The past several weeks have been a continuation in some ways. Not all resources are infinite and that includes networks. Although they have coped pretty well, limitations have however been highlighted with many networks. Services such as Netflix have felt the need to reduce their quality of service to cope with demand. Speaking to colleagues this week, it’s clear that even at-home business users are sometimes struggling to have their traffic prioritised over their kids’ favourite cartoon channel. In-home WiFi services are struggling to keep up due to surges in video-conferencing requirements.
The need for networks to cope with spontaneous and massive bursts in traffic as well as protection of critical services such as pretty much all first-responder services has come into sharper focus.
The use of policy will come into focus. The ability to prioritise traffic from one person / segment, device type, etc can help ensure the networks are made available to those who need them most. Netflix’s decision to not stream high definition videos will be very welcome. It may well be the start of network operators and governments working together to keep the networks up and running, and prioritised for critical services. Governments and operators can decide to throttle all video traffic to ensure network availability. By looking at throttling all video traffic (regardless of whether the provider is YouTube, Vimeo or anyone else) then this is ok with net neutrality legislation as it is treating all video providers as equal.

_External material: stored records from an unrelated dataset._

(** The value [get_interval] returns on a number, as one expression of
    the comparisons it makes. *)
Lemma get_interval_value v u w :
  as_num v = Some u ->
  (get_interval v w).2 =
  Ok (PInt (if u <? 20 then 1 else if u <? 50 then 3 else
            if u <? 80 then 5 else if u <? 90 then 300 else
            if u <? 100 then 600 else if 100 <? u then 1200 else 1)).
Proof.
  intros H. unfold get_interval, py_if.
  rewrite !(py_lt_num v u), (py_gt_num v u) by exact H.
  repeat lazymatch goal with
         | |- context [?a <? ?b] => destruct (a <? b); try reflexivity
         end.
Qed.

(** On anything that is not a number the first comparison raises. *)
Lemma get_interval_not_num v w :
  as_num v = None -> get_interval v w = (w, Raise TypeError).
Proof.
  intros H. unfold get_interval, py_if.
  destruct v; simpl in *; try discriminate; reflexivity.
Qed.

(** The state is touched only by appending log records. *)
Lemma get_interval_self v w : self (get_interval v w).1 = self w.
Proof.
  unfold get_interval, py_if.
  repeat lazymatch goal with
         | |- context [match ?r with Ok _ => _ | Raise _ => _ end] =>
             destruct r as [[|]|]; try reflexivity
         end.
Qed.

End IntervalPolicy.

(** C3.  For every numeric [usage_count] (an [int], or a [bool] read as
    0 or 1), [get_interval] returns 1 below 20 (negative values included),
    3 on [20,50), 5 on [50,80), 300 on [80,90), 600 on [90,100), 1200 above
    100, and 1 at exactly 100. *)
Theorem get_interval_tiers {O} (usage_count : pyval) (u : Z) (w : world O) :
  as_num usage_count = Some u ->
  exists interval : Z,
    (get_interval usage_count w).2 = Ok (PInt interval) /\
    (u < 20 -> interval = 1) /\
    (20 <= u < 50 -> interval = 3) /\
    (50 <= u < 80 -> interval = 5) /\
    (80 <= u < 90 -> interval = 300) /\
    (90 <= u < 100 -> interval = 600) /\
    (100 < u -> interval = 1200) /\
    (u = 100 -> interval = 1).
Proof.
  intros H. eexists. split; [apply get_interval_value, H|].
  repeat split; intros;
    repeat lazymatch goal with
           | |- context [?a <? ?b] => destruct (Z.ltb_spec a b); try lia
           end.
Qed.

As we move to a fully on-line society new devices may have to activate rapidly and in large numbers. And if network prioritisation is rolled out, then who makes the decisions? Retail, logistics and supply-chain services are asking governments to be considered as a “critical/frontline” in many countries. There is going to be a lot of demand on operators in the coming weeks and months to ensure network availability. Policy systems will be under increased focus as operators look for creative ways to manage their finite network resources.